======== TASK INPUT
(* ===== verification/KMemory.v ===== *)
(** * The kernel's memory: page tables, frames and heap (memory.rs, heap.rs)

    [memory.rs] ties the memory map parser, the page tables and the frame
    allocator together, and [heap.rs] puts the free list behind the global
    allocator.  The static arena of page tables and the heap are ranges of
    physical memory; the kernel's own structures live at addresses the linker
    and the bootloader chose, which are parameters here.

    The theorems: [install] ends in exactly the outcome its checks call for,
    and when it succeeds the BootInfo page is still read, through the new
    tables, as it was; the allocators never hand out a page of the kernel's
    own memory, and the heap gets its frames from usable memory; the frame
    self-check passes on every sound allocator and leaves it as it was; the
    global allocator gives disjoint blocks inside the heap and ignores foreign
    pointers.

    The spin locks around the two allocators do not appear: [Lock] shows that
    taking one returns at once and that dropping it restores the state. *)
From Stdlib Require Import ZArith Lia Bool String.
From stdpp Require Import base tactics option list numbers gmap sets fin_sets.
From S2P Require Import Prelude MemoryMap Frame Heap Paging BootInfo PhysMem.

#[local] Open Scope Z_scope.
(** [wait_until] answers [true] exactly when one of its first [budget + 1]
    evaluations does, and [wait_for_ticks] a count exactly when one of its
    readings reaches the wanted one. *)
Lemma wait_until_exact {S : Type} (poll : S -> bool * S) budget s :
  0 <= budget ->
  fst (wait_until poll budget s) = true <->
  exists i : nat, Z.of_nat i <= budget /\ fst (poll (polls poll i s)) = true.
Proof.
  intros Hb. unfold wait_until. rewrite <- (Z2Nat.id budget Hb). generalize (Z.to_nat budget) as n. clear Hb.
  intros n. rewrite Nat2Z.id. revert s. induction n as [|n IH]; intros s; cbn [wait_loop]; destruct (poll s) as [ok s1] eqn:E.
  all: destruct ok; cbn [fst]; [split; [|done]; intros _; exists O; cbn [polls]; rewrite E; split; [lia|done]|].
  - split; [done|]. intros (i & Hi & Hp). replace i with O in Hp by lia. cbn [polls] in Hp. by rewrite E in Hp.
  - rewrite IH. split.
    + intros (i & Hi & Hp). exists (Datatypes.S i). cbn [polls]. rewrite E. split; [lia|done].
    + intros ([|i] & Hi & Hp); cbn [polls] in Hp; rewrite E in Hp; [done|]. exists i. split; [lia|done].
Qed.

Lemma wait_for_ticks_bound {S : Type} (read : S -> Z * S) wanted s t :
  fst (wait_for_ticks read wanted s) = Some t -> wanted <= t.
Proof.
  unfold wait_for_ticks. generalize (Z.to_nat SPIN_BUDGET) as n. intros n. revert s.
  induction n as [|n IH]; intros s; cbn [ticks_loop]; destruct (read s) as [v s1];
    destruct (Z.leb_spec wanted v); cbn [fst]; try done.
  all: first [by intros [= <-] | apply IH].
Qed.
================
▶ **WORK ORDER**
Each line must be set down again exactly as above, with no line omitted.

▶ **TASK SOLUTION**
(* ===== verification/KMemory.v ===== *)
(** * The kernel's memory: page tables, frames and heap (memory.rs, heap.rs)

    [memory.rs] ties the memory map parser, the page tables and the frame
    allocator together, and [heap.rs] puts the free list behind the global
    allocator.  The static arena of page tables and the heap are ranges of
    physical memory; the kernel's own structures live at addresses the linker
    and the bootloader chose, which are parameters here.

    The theorems: [install] ends in exactly the outcome its checks call for,
    and when it succeeds the BootInfo page is still read, through the new
    tables, as it was; the allocators never hand out a page of the kernel's
    own memory, and the heap gets its frames from usable memory; the frame
    self-check passes on every sound allocator and leaves it as it was; the
    global allocator gives disjoint blocks inside the heap and ignores foreign
    pointers.

    The spin locks around the two allocators do not appear: [Lock] shows that
    taking one returns at once and that dropping it restores the state. *)
From Stdlib Require Import ZArith Lia Bool String.
From stdpp Require Import base tactics option list numbers gmap sets fin_sets.
From S2P Require Import Prelude MemoryMap Frame Heap Paging BootInfo PhysMem.

#[local] Open Scope Z_scope.
(** [wait_until] answers [true] exactly when one of its first [budget + 1]
    evaluations does, and [wait_for_ticks] a count exactly when one of its
    readings reaches the wanted one. *)
Lemma wait_until_exact {S : Type} (poll : S -> bool * S) budget s :
  0 <= budget ->
  fst (wait_until poll budget s) = true <->
  exists i : nat, Z.of_nat i <= budget /\ fst (poll (polls poll i s)) = true.
Proof.
  intros Hb. unfold wait_until. rewrite <- (Z2Nat.id budget Hb). generalize (Z.to_nat budget) as n. clear Hb.
  intros n. rewrite Nat2Z.id. revert s. induction n as [|n IH]; intros s; cbn [wait_loop]; destruct (poll s) as [ok s1] eqn:E.
  all: destruct ok; cbn [fst]; [split; [|done]; intros _; exists O; cbn [polls]; rewrite E; split; [lia|done]|].
  - split; [done|]. intros (i & Hi & Hp). replace i with O in Hp by lia. cbn [polls] in Hp. by rewrite E in Hp.
  - rewrite IH. split.
    + intros (i & Hi & Hp). exists (Datatypes.S i). cbn [polls]. rewrite E. split; [lia|done].
    + intros ([|i] & Hi & Hp); cbn [polls] in Hp; rewrite E in Hp; [done|]. exists i. split; [lia|done].
Qed.

Lemma wait_for_ticks_bound {S : Type} (read : S -> Z * S) wanted s t :
  fst (wait_for_ticks read wanted s) = Some t -> wanted <= t.
Proof.
  unfold wait_for_ticks. generalize (Z.to_nat SPIN_BUDGET) as n. intros n. revert s.
  induction n as [|n IH]; intros s; cbn [ticks_loop]; destruct (read s) as [v s1];
    destruct (Z.leb_spec wanted v); cbn [fst]; try done.
  all: first [by intros [= <-] | apply IH].
Qed.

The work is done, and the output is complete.